Dès janvier 2026, des groupes de travail seront constitués et par la suite, nous interpellerons directement l’ensemble des instances compétentes, dont le CORESS, l’ARS, la CPAM et la MDPH, entre autres. Il leur appartient de prendre leurs responsabilités et d’apporter des réponses tangibles à des besoins qui, pour certains, sont immédiats et vitaux.
Enfin, des actions de plaidoyer viendront soutenir notre démarche. Rien ne change sans pression. Rien ne change sans courage collectif.
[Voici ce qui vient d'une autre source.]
Lemma SFmul_self_nonneg (a : spec_float) : sf_nonneg (SF64mul a a) = true.
Proof.
  destruct a as [[]|[]| |s m e]; simpl; try reflexivity.
  replace (xorb s s) with false by (destruct s; reflexivity).
  apply round_aux_sign.
Qed.

Lemma SFadd_nonneg (a b : spec_float) :
  sf_nonneg a = true -> sf_nonneg b = true -> sf_nonneg (SF64add a b) = true.
Proof.
  destruct a as [[]|[]| |[] m e], b as [[]|[]| |[] m' e']; simpl;
    intros; try discriminate; try reflexivity.
  apply round_sign.
Qed.

Lemma SFltb_nonneg_zero (a : spec_float) :
  sf_nonneg a = true -> SFltb a (S754_zero false) = false.
Proof.
  destruct a as [[]|[]| |[] m e]; intros H; try discriminate H; reflexivity.
Qed.

Lemma float_sum_sq_not_neg (a b : float) :
  PrimFloat.ltb (PrimFloat.add (PrimFloat.mul a a) (PrimFloat.mul b b)) 0%float = false.
Proof.
  rewrite ltb_spec, add_spec, !mul_spec.
  change (Prim2SF 0%float) with (S754_zero false).
  apply SFltb_nonneg_zero, SFadd_nonneg; apply SFmul_self_nonneg.
Qed.

(** *** The order of the values that are not NaN *)

Lemma SFltb_key (a b : spec_float) :
  sf_is_nan a = false -> sf_is_nan b = false ->
  (SFltb a b = true <-> key_lt (sf_key a) (sf_key b)).
Proof.
  unfold SFltb.
  destruct a as [[]|[]| |[] m e], b as [[]|[]| |[] m' e']; simpl;
    intros Ha Hb; try discriminate; try (split; [discriminate|lia]);
    try (split; [lia|reflexivity]).
  - change (Pos.compare_cont Eq m m') with (Pos.compare m m').
    destruct (Z.compare_spec e e') as [He|He|He],
             (Pos.compare_spec m m') as [Hm|Hm|Hm]; simpl;
      split; intros Hlt; try discriminate; try reflexivity; lia.
  - change (Pos.compare_cont Eq m m') with (Pos.compare m m').
    destruct (Z.compare_spec e e') as [He|He|He],
             (Pos.compare_spec m m') as [Hm|Hm|Hm]; simpl;
      split; intros Hlt; try discriminate; try reflexivity; lia.
Qed.

Lemma is_nan_spec (a : float) :
  PrimFloat.is_nan a = false -> sf_is_nan (Prim2SF a) = false.
Proof.
  unfold PrimFloat.is_nan. rewrite eqb_spec.
  destruct (Prim2SF a); simpl; try reflexivity. discriminate.
Qed.

Lemma ltb_key (a b : float) :
  PrimFloat.is_nan a = false -> PrimFloat.is_nan b = false ->
  (PrimFloat.ltb a b = true <-> key_lt (sf_key (Prim2SF a)) (sf_key (Prim2SF b))).
Proof.
  intros Ha Hb. rewrite ltb_spec. apply SFltb_key; now apply is_nan_spec.
Qed.

Lemma key_lt_asym (a b : Z * Z * Z) : key_lt a b -> ~ key_lt b a.
Proof. destruct a as [[a1 a2] a3], b as [[b1 b2] b3]. simpl. lia. Qed.

Lemma key_lt_neg_trans (a b c : Z * Z * Z) :
  ~ key_lt a b -> ~ key_lt b c -> ~ key_lt a c.
Proof.
  destruct a as [[a1 a2] a3], b as [[b1 b2] b3], c as [[c1 c2] c3]. simpl. lia.
Qed.

End FloatFacts.

#[export] Instance float_NumLaws : NumLaws float.
Proof. constructor. exact FloatFacts.float_sum_sq_not_neg. Qed.

#[export] Instance R_NumLaws : NumLaws R.
Proof.
  constructor. intros a b. simpl. unfold Rltb.
  destruct (Rlt_dec (a * a + b * b) 0) as [H|H]; [|reflexivity].
  exfalso. nra.
Qed.

(** ** Two-circle intersection *)

Section Intersection.

Context {F : Type} {N : Num F} {L : NumLaws F}.
Local Open Scope num_scope.

Lemma py_sqrt_sum_sq (a b : F) :
  py_sqrt (a * a + b * b) = Ret (fsqrt (a * a + b * b)).
Proof. unfold py_sqrt. now rewrite sum_sq_not_neg. Qed.

(** Past the three tests [get_intersection] returns at least one point,
    or raises. *)
Lemma intersection_solution_not_none (x1 y1 r1 r2 d dx dy : F)
    (o : option (F * F) * option (F * F)) :
  (a <- py_div (r1 * r1 - r2 * r2 + d * d) (two * d) ;;
   h <- py_sqrt (r1 * r1 - a * a) ;;
   adx <- py_div (a * dx) d ;;
   let xm := x1 + adx in
   ady <- py_div (a * dy) d ;;
   let ym := y1 + ady in
   hdy <- py_div (h * dy) d ;;
   let xs1 := xm + hdy in
   hdy' <- py_div (h * dy) d ;;
   let xs2 := xm - hdy' in
   hdx <- py_div (h * dx) d ;;
   let ys1 := ym - hdx in
   hdx' <- py_div (h * dx) d ;;
   let ys2 := ym + hdx' in
   if (xs1 =? xs2) && (ys1 =? ys2) then Ret (Some (xs1, ys1), None)
   else Ret (Some (xs1, ys1), Some (xs2, ys2))) = Ret o ->
  fst o <> None.
Proof.
  intros H. repeat bind_inv H. cbv zeta in H.
  destruct (_ && _) in H; injection H as <-; discriminate.
Qed.

(** C5: [get_intersection] returns [(None, None)] exactly when the circles
    are separate, one contains the other, or they coincide; as the right
    side gives a returned value, none of the three cases raises. *)
Theorem get_intersection_no_solution_iff (c1 c2 : Circle F) :
  get_intersection c1 c2 = Ret (None, None) <->
  circles_separate c1 c2 = true \/
  circle_contained c1 c2 = true \/
  circles_coincident c1 c2 = true.
Proof.
  destruct c1 as [x1 y1 r1], c2 as [x2 y2 r2].
  unfold circles_separate, circle_contained, circles_coincident,
    center_distance, get_intersection; simpl.
  rewrite py_sqrt_sum_sq; simpl.
  set (d := fsqrt _).
  destruct (r1 + r2 <? d) eqn:Esep; [split; auto|].
  destruct (d <? fabs (r1 - r2)) eqn:Econt; [split; auto|].
  destruct ((d =? zero) && (r1 =? r2)) eqn:Ecoin; [split; auto|].
  split.
  - intros H. apply intersection_solution_not_none in H.
    exfalso. apply H. reflexivity.
  - intros [H|[H|H]]; discriminate.
Qed.

End Intersection.

Example get_intersection_coincident :
  get_intersection (mkCircle 0%float 0%float 1%float)
                   (mkCircle 0%float 0%float 1%float) = Ret (None, None).
Proof. vm_compute. reflexivity. Qed.

Example get_intersection_contained :
  get_intersection (mkCircle 0%float 0%float 3%float)
                   (mkCircle 1%float 0%float 1%float) = Ret (None, None).
Proof. vm_compute. reflexivity. Qed.

Example get_intersection_tangent :
  get_intersection (mkCircle 0%float 0%float 1%float)
                   (mkCircle 2%float 0%float 1%float)
  = Ret (Some (1%float, 0%float), None).
Proof. vm_compute. reflexivity. Qed.

Example get_intersection_two_points :
  get_intersection (mkCircle 0%float 0%float 5%float)
                   (mkCircle 6%float 0%float 5%float)
  = Ret (Some (3%float, (-4)%float), Some (3%float, 4%float)).
Proof. vm_compute. reflexivity. Qed.

(** Two unit circles five apart have no intersection. *)
Lemma get_intersection_no_solution_iff_witness :
  get_intersection (mkCircle 0%float 0%float 1%float)
                   (mkCircle 5%float 0%float 1%float) = Ret (None, None).
Proof.
  apply (get_intersection_no_solution_iff (L := float_NumLaws)).
  left. vm_compute. reflexivity.
Defined.

(** ** The hole degree *)

Section HoleDegree.

Context {F : Type} {N : Num F}.
Local Open Scope num_scope.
Rien ne change si nous n’affirmons pas avec force que la santé, la dignité et l’autonomie ne sont pas négociables. Elles sont la base même de nos droits citoyens et humains.
Nous, personnes séropositives d’Occitanie, serons là pour rappeler que la lutte contre le VIH et le SIDA n’est pas derrière nous. Elle est devant nous. Et elle doit être menée avec détermination, avec lucidité et surtout avec celles et ceux qui la vivent tous les jours.